# What R U Thinking???



## Trout MAn (Jan 5, 2008)

http://www.floridasportsman.com/casts/090825/index.html

WOW


----------



## BentHook (Dec 22, 2002)

*What R U thinking Part II*

Snook poacher lands in jail
August 25, 2009
Contact: Joy Hill, 352-258-3426

An 18-year-old St. Augustine man on Monday discovered for the second time in as many days that possessing snook out of season is serious business in Florida.

Serious enough to land you in jail, where Robert Carl Mock III, 18 (DOB 11-22-90), of 6171 Costanero Road, St. Augustine, found himself Monday morning. A Florida Fish and Wildlife Conservation Commission (FWC) officer arrested Mock, thanks to an alert angler who called the agency's Wildlife Alert Hotline around 7 a.m. Monday and reported a man had four snook in the back of his pickup truck at Matanzas Inlet. He described the truck and gave FWC dispatchers its license plate number.

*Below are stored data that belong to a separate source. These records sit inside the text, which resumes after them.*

Lemma rotary_ok inputs :
  Forall tensor_wf inputs → kernel_ok (keeps_shape inputs) (rotary_position inputs).
Proof.
  intros Hin. apply arity_2. intros a b ->. apply Forall_cons in Hin as [Ha _].
  pose proof (tw_dims a Ha) as Hd. pose proof (tw_data a Ha) as Hl.
  destruct (shape a) as [|sequence [|heads [|width [|? ?]]]] eqn:Hsa; try done.
  destruct (shape b) as [|? [|? ?]]; try done. cbn in Hl.
  apply Forall_cons in Hd as [? [? [? _]%Forall_cons]%Forall_cons].
  destruct (_ || _ || _) eqn:Hc; [done|].
  apply orb_false_iff in Hc as [[Hc _]%orb_false_iff _]. apply negb_false_iff, Z.eqb_eq in Hc.
  eapply (yields_bind (λ d, len d = len (data a))).
  - apply yields_fold; [done|]. intros d i Hlen ?%elem_of_upto. apply yields_read; [lia|].
    intros position. destruct (_ || _); [done|].
    apply yields_fold; [done|]. intros d' head Hlen' ?%elem_of_upto.
    apply yields_fold; [done|]. intros d'' pair Hlen'' ?%elem_of_upto.
    apply rotate_pair_yields; [nia| |done|done].
    pose proof (index_in_matrix i head sequence heads). nia.
  - intros d _ _. rewrite <- Hsa. by apply keeps_shape_new.
Qed.

Lemma attention_score_yields query key query_base key_base width :
  0 ≤ query_base → query_base + width ≤ len query → 0 ≤ key_base → key_base + width ≤ len key →
  yields (λ _, True) (attention_score query key query_base key_base width).
Proof.
  intros ????. unfold attention_score. eapply (yields_bind (λ _, True)); [|done].
  apply yields_fold; [done|]. intros dot offset _ ?%elem_of_upto.
  apply yields_read; [lia|]. intros q. by apply yields_read; [lia|].
Qed.

Lemma attention_weights_length scores : length (attention_weights scores) = length scores.
Proof. unfold attention_weights. by rewrite !length_map. Qed.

Currently the snook season is closed, and anglers cannot legally possess the species until the season opens Sept. 1.

By the time FWC Lt. Steve Zukowsky got to the inlet about 50 minutes later, the truck with the snook was gone. But Zukowsky caught up with Mock at his St. Augustine home around 8:30 a.m. and found the snook in a cooler in the back of a pickup truck that matched the caller's description.

In addition to the closed-season violation, Mock had a few other snook-related problems. For one thing, even if snook were in season, he had too many; the legal daily limit is one. For another, one of the fish was 33 inches long; the legal slot size is 28 to 32 inches.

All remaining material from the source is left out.